Exercise objective »
Output every entry verbatim.
* * *
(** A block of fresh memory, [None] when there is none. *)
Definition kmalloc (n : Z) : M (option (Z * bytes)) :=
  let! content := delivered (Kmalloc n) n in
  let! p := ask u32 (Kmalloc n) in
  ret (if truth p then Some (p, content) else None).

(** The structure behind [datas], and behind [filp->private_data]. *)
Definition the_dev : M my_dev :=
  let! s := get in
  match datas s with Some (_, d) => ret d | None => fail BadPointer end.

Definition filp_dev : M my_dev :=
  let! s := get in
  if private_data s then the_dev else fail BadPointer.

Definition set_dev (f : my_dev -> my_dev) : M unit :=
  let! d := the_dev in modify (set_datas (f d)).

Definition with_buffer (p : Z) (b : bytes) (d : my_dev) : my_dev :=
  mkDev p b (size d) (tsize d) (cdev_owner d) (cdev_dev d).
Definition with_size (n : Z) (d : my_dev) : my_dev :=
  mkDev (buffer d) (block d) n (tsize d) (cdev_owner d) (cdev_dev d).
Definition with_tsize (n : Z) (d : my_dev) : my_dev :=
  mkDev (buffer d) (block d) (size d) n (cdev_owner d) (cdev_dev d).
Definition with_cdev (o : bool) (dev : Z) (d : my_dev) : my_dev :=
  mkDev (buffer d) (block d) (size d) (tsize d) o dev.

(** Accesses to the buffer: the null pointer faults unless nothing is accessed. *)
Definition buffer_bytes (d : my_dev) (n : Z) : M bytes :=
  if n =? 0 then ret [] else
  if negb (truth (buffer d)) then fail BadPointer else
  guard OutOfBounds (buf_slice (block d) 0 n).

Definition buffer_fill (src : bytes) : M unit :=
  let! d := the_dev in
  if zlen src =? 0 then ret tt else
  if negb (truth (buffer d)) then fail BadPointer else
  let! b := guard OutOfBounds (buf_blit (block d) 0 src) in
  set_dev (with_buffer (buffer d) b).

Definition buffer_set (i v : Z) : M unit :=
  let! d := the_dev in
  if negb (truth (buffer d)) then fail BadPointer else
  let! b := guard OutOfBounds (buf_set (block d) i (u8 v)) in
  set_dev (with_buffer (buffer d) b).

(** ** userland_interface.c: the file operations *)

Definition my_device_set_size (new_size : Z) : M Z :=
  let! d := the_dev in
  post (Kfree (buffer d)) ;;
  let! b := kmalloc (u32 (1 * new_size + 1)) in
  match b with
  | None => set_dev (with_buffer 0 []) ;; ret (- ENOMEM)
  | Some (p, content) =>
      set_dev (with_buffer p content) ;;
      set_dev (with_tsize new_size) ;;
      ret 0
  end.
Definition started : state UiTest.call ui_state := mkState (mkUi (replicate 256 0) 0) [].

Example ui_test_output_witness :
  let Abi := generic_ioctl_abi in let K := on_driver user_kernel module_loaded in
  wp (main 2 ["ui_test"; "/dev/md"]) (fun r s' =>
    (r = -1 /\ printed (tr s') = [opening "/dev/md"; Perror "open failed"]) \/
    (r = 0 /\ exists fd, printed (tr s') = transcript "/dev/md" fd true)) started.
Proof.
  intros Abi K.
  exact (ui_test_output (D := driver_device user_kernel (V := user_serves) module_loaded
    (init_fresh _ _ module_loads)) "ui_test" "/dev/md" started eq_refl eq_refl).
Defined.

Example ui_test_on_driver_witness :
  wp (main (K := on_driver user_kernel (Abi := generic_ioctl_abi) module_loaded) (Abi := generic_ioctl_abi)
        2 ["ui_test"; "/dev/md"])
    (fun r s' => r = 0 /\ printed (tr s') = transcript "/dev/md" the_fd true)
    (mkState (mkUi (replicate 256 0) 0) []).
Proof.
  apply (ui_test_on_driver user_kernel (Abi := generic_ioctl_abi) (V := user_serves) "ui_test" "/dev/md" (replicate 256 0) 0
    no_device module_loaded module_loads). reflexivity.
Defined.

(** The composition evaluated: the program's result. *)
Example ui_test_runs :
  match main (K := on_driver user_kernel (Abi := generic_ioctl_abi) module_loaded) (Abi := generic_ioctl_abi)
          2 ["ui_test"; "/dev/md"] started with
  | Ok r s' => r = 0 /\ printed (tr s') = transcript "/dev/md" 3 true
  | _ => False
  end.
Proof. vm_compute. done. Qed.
* * *
Solution to this task »
(** A block of fresh memory, [None] when there is none. *)
Definition kmalloc (n : Z) : M (option (Z * bytes)) :=
  let! content := delivered (Kmalloc n) n in
  let! p := ask u32 (Kmalloc n) in
  ret (if truth p then Some (p, content) else None).

(** The structure behind [datas], and behind [filp->private_data]. *)
Definition the_dev : M my_dev :=
  let! s := get in
  match datas s with Some (_, d) => ret d | None => fail BadPointer end.

Definition filp_dev : M my_dev :=
  let! s := get in
  if private_data s then the_dev else fail BadPointer.

Definition set_dev (f : my_dev -> my_dev) : M unit :=
  let! d := the_dev in modify (set_datas (f d)).

Definition with_buffer (p : Z) (b : bytes) (d : my_dev) : my_dev :=
  mkDev p b (size d) (tsize d) (cdev_owner d) (cdev_dev d).
Definition with_size (n : Z) (d : my_dev) : my_dev :=
  mkDev (buffer d) (block d) n (tsize d) (cdev_owner d) (cdev_dev d).
Definition with_tsize (n : Z) (d : my_dev) : my_dev :=
  mkDev (buffer d) (block d) (size d) n (cdev_owner d) (cdev_dev d).
Definition with_cdev (o : bool) (dev : Z) (d : my_dev) : my_dev :=
  mkDev (buffer d) (block d) (size d) (tsize d) o dev.

(** Accesses to the buffer: the null pointer faults unless nothing is accessed. *)
Definition buffer_bytes (d : my_dev) (n : Z) : M bytes :=
  if n =? 0 then ret [] else
  if negb (truth (buffer d)) then fail BadPointer else
  guard OutOfBounds (buf_slice (block d) 0 n).

Definition buffer_fill (src : bytes) : M unit :=
  let! d := the_dev in
  if zlen src =? 0 then ret tt else
  if negb (truth (buffer d)) then fail BadPointer else
  let! b := guard OutOfBounds (buf_blit (block d) 0 src) in
  set_dev (with_buffer (buffer d) b).

Definition buffer_set (i v : Z) : M unit :=
  let! d := the_dev in
  if negb (truth (buffer d)) then fail BadPointer else
  let! b := guard OutOfBounds (buf_set (block d) i (u8 v)) in
  set_dev (with_buffer (buffer d) b).

(** ** userland_interface.c: the file operations *)

Definition my_device_set_size (new_size : Z) : M Z :=
  let! d := the_dev in
  post (Kfree (buffer d)) ;;
  let! b := kmalloc (u32 (1 * new_size + 1)) in
  match b with
  | None => set_dev (with_buffer 0 []) ;; ret (- ENOMEM)
  | Some (p, content) =>
      set_dev (with_buffer p content) ;;
      set_dev (with_tsize new_size) ;;
      ret 0
  end.
Definition started : state UiTest.call ui_state := mkState (mkUi (replicate 256 0) 0) [].

Example ui_test_output_witness :
  let Abi := generic_ioctl_abi in let K := on_driver user_kernel module_loaded in
  wp (main 2 ["ui_test"; "/dev/md"]) (fun r s' =>
    (r = -1 /\ printed (tr s') = [opening "/dev/md"; Perror "open failed"]) \/
    (r = 0 /\ exists fd, printed (tr s') = transcript "/dev/md" fd true)) started.
Proof.
  intros Abi K.
  exact (ui_test_output (D := driver_device user_kernel (V := user_serves) module_loaded
    (init_fresh _ _ module_loads)) "ui_test" "/dev/md" started eq_refl eq_refl).
Defined.

Example ui_test_on_driver_witness :
  wp (main (K := on_driver user_kernel (Abi := generic_ioctl_abi) module_loaded) (Abi := generic_ioctl_abi)
        2 ["ui_test"; "/dev/md"])
    (fun r s' => r = 0 /\ printed (tr s') = transcript "/dev/md" the_fd true)
    (mkState (mkUi (replicate 256 0) 0) []).
Proof.
  apply (ui_test_on_driver user_kernel (Abi := generic_ioctl_abi) (V := user_serves) "ui_test" "/dev/md" (replicate 256 0) 0
    no_device module_loaded module_loads). reflexivity.
Defined.

(** The composition evaluated: the program's result. *)
Example ui_test_runs :
  match main (K := on_driver user_kernel (Abi := generic_ioctl_abi) module_loaded) (Abi := generic_ioctl_abi)
          2 ["ui_test"; "/dev/md"] started with
  | Ok r s' => r = 0 /\ printed (tr s') = transcript "/dev/md" 3 true
  | _ => False
  end.
Proof. vm_compute. done. Qed.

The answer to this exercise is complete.